Parenting in Quarantine: 4 More Steps for Sanity and Success
Part 2: What helps families succeed in lockdown.
Posted Apr 26, 2020
Part 2 of 2
5. Take "School of Zoom" With a Grain of Salt. There are state-of-the-art medical centers, there are field hospitals and there are first-aid stations. The people whose entire job it is to be prepped for catastrophic events were caught unprepared. That schools were caught unprepared is now also pristinely clear. What is largely passing for school now has as much in common with our concept of an actual school experience as a first-aid station has with the National Institutes for Health. Our first attempts, like first aid, are clearly helpful, even critical, but ultimately are not sustainable in the present form. Many parents feel compelled to compel their kids to participate in what is an erratic, tedious, and confusing veneer of an educational experience. It is better than nothing, for sure, but it is an approximation, at best. I believe it wise if we can muster the wherewithal to embrace the good and forsake the perfect. Adapting old Maslow to a new crisis: Let’s focus on survival and safety first (milk, masks, toilet paper, Doritos), then attend to the quality of our connections—how we care for each other’s emotional oxygen supply, then, and only then, worry about achievement, i.e., academic content. Acquiring academic content can and will follow, but improving this massive pivot in how we do school is a project best approached with patient expectations. The primary value is the opportunity online class has to add structure to the day and remind kids that they are still students, even without a school to go to.

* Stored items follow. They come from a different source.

(* ===== verification/Buffer.v ===== *)
(** The growable byte buffer behind every stream of a session (internal.c,
    [BufferInit], [GrowBuffer], [ShrinkBuffer], [AppendBuffer]).

    The pointer [buffer] always is [staticBuffer] or an allocation, told apart
    by [dynamicFlag]; the record keeps both arrays and [buffer] selects the one
    pointed to, so that the aliasing with [staticBuffer] is the code's. The
    outcome of an allocation is the argument [mem]. *)

From S2P Require Import Prelude Codes.

Record WOLFSSH_BUFFER := mkBuffer {
  b_length : Z;            (* total buffer length used *)
  b_idx : Z;               (* part of the length already consumed *)
  bufferSz : Z;
  dynBuffer : bytes;     (* the allocation, when there is one *)
  staticBuffer : bytes;
  dynamicFlag : bool
}.
#[export] Instance eta_buffer : Eta WOLFSSH_BUFFER := fun b =>
  mkBuffer (b_length b) (b_idx b) (bufferSz b) (dynBuffer b) (staticBuffer b) (dynamicFlag b).

Definition buffer (b : WOLFSSH_BUFFER) : bytes :=
  if dynamicFlag b then dynBuffer b else staticBuffer b.

Definition set_buffer (d : bytes) (b : WOLFSSH_BUFFER) : WOLFSSH_BUFFER :=
  if dynamicFlag b then b <| dynBuffer := d |> else b <| staticBuffer := d |>.

(** [memcpy(buf->buffer + i, d, size of d)]. *)
Definition buffer_write (i : Z) (d : bytes) : ST WOLFSSH_BUFFER unit :=
  b ← get;
  d' ← deref (wr (buffer b) i d);
  modify (set_buffer d').

(** [n] bytes from [buf->buffer + i]. *)
Definition buffer_read (i n : Z) : ST WOLFSSH_BUFFER bytes :=
  b ← get;
  if (0 <=? i) && (0 <=? n) && (i + n <=? blen (buffer b))
  then mret (slice (buffer b) i n) else ub.

Definition BufferInit (mem : bool) (size : Z) : res WOLFSSH_BUFFER :=
  let size := if size <=? STATIC_BUFFER_LEN then STATIC_BUFFER_LEN else size in
  if STATIC_BUFFER_LEN <? size then
    if negb mem then Err WS_MEMORY_E
    else Ok (mkBuffer 0 0 size (zeros size) (zeros STATIC_BUFFER_LEN) true)
  else Ok (mkBuffer 0 0 size [] (zeros STATIC_BUFFER_LEN) false).

(** The end of [GrowBuffer] when it has allocated: the old contents are wiped,
    and freed when they were an allocation. *)
Definition grown (newBuffer : bytes) (newSz : Z) (b : WOLFSSH_BUFFER) : WOLFSSH_BUFFER :=
  let b := if negb (dynamicFlag b)
           then b <| staticBuffer := zeros STATIC_BUFFER_LEN |> <| dynamicFlag := true |>
           else b in
  b <| dynBuffer := newBuffer |> <| bufferSz := newSz |>
    <| b_length := b_length b -w b_idx b |> <| b_idx := 0 |>.

Definition GrowBuffer (mem : bool) (sz : Z) : ST WOLFSSH_BUFFER unit :=
  buf ← get;
  let newSz := sz +w b_length buf -w b_idx buf in
  if bufferSz buf <? newSz then
    guard_err (negb mem) WS_MEMORY_E;;
    newBuffer ←
      (if 0 <? b_length buf then
         d ← buffer_read (b_idx buf) (b_length buf -w b_idx buf);
         deref (wr (zeros newSz) 0 d)
       else mret (zeros newSz));
    modify (grown newBuffer newSz)
  else if 0 <? b_length buf then
    let usedSz := b_length buf -w b_idx buf in
    d ← buffer_read (b_idx buf) usedSz;
    buffer_write 0 d;;
    buffer_write usedSz (zeros (b_idx buf));;
    modify (fun b => b <| b_length := usedSz |> <| b_idx := 0 |>)
  else mret tt.

(** [memcpy] between two parts of the static buffer that overlap is undefined
    behaviour. *)
Definition ShrinkBuffer (forcedFree : bool) : ST WOLFSSH_BUFFER unit :=
  buf ← get;
  let usedSz := b_length buf -w b_idx buf in
  if negb forcedFree && (STATIC_BUFFER_LEN <? usedSz) then mret tt
  else
    (if negb forcedFree && truthy usedSz then
       d ← buffer_read (b_idx buf) usedSz;
       if negb (dynamicFlag buf) && (b_idx buf <? usedSz) then ub
       else
         s ← deref (wr (staticBuffer buf) 0 d);
         modify (fun b => b <| staticBuffer := s |>)
     else mret tt);;
    modify (fun b =>
      let b := if dynamicFlag b then b <| dynBuffer := [] |> else b in
      let b := if forcedFree then b <| staticBuffer := zeros STATIC_BUFFER_LEN |> else b in
      b <| dynamicFlag := false |> <| bufferSz := STATIC_BUFFER_LEN |>
        <| b_length := if forcedFree then 0 else usedSz |> <| b_idx := 0 |>).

6. Recognize the Absurdity in the New Normal of Working While Home. I see a lot of parent couples feeling compelled to put all their waking energy into managing the kids, being available for their own aging (and now more isolated) parents and the household while feeling like they are never not “working," trying to keep their jobs. Besides the benefit of eliminating the commute, the lack of boundaries between work and home is a major stressor for most. Many feel like they are not doing a good job on any front, and as a result, feel like they are never finished with work for the day. This fuels a constant sense of being "on call," of having to perform without an intermission or ending. Evening cocktails have surged to a popularity not seen since the '50s, but we'd do well to make deliberate nonalcoholic time and geographic boundaries at home and support each other in maintaining them.
7. Nourish the “We.” There is so much sheer necessity these days, so much on parental plates, that many couples look at me like I am kidding when I ask about the state of their union, of the quality of their relationship. Most feel like there is no time for any attention to this, even if they wanted to. Time is short, energy finite, and emotions frayed. This unfortunate state frequently results in “We,” the couple, getting scant if any attention. Yet, if the couple gets some regular care and feeding, deliberate acts of reconnection: an extended hug, a slightly prolonged bit of wordless eye contact, the sharing of a vulnerable emotion, or an entirely non-goal directed and playful sharing of a moment’s absurdity - EVERYONE in the house will benefit. Recall, we are co-creators of each other's experiences and emotions, and I have found that a connected “We” is a tide that lifts every vessel in the family, and makes the next frustration or worry more bearable.
8. Remind Our Kids and Ourselves: We Are Living Through History. While it might be said that all of life is a teachable moment, marshaling our attention to the uniqueness of our current predicament is a curriculum in itself: A global crisis that binds us all together in a common purpose while forcing us to separate ourselves ... every day. Science, statistics, world & local politics, media, psychology - are just a few of the ways of knowing that are available to us as we try to make sense of this chapter in our lives. We are also making indelible memories—this is a generationally uniting event—whether you are a Millennial, Gen-X or Gen-Z, or an OK-Boomer, we are walking our socially distant way into a new world. A curriculum we are living through with lots of opportunities to "discuss amongst ourselves" means our daily experiences and observations can be highly charged channels for experiential learning. And there is the chance to make art out of our pain, uncertainty, and isolation. Recording our experiences in this way offers us an opportunity to not only participate in history, but to be part of writing it as well. This phase will end, and there is so much more to life than this pandemic, but if we tune in, that is, direct our creative attention to it, there is so much life, however hard, in this prolonged wrinkle in time.
This is an extraordinary and frightening time. Some kids are really scared, for sure. What I see, hour after hour of virtually visiting with families, is that most kids aren’t nearly as scared as their parents fear, and that is largely because most of the parents are holding the lion’s share of the anxiety. I believe this has always been the case throughout our evolution, but particularly so now, in this time of utter uncertainty, real danger, and societal change on a mass level. You, parents, are doing a better job than you know. Trust me on that one.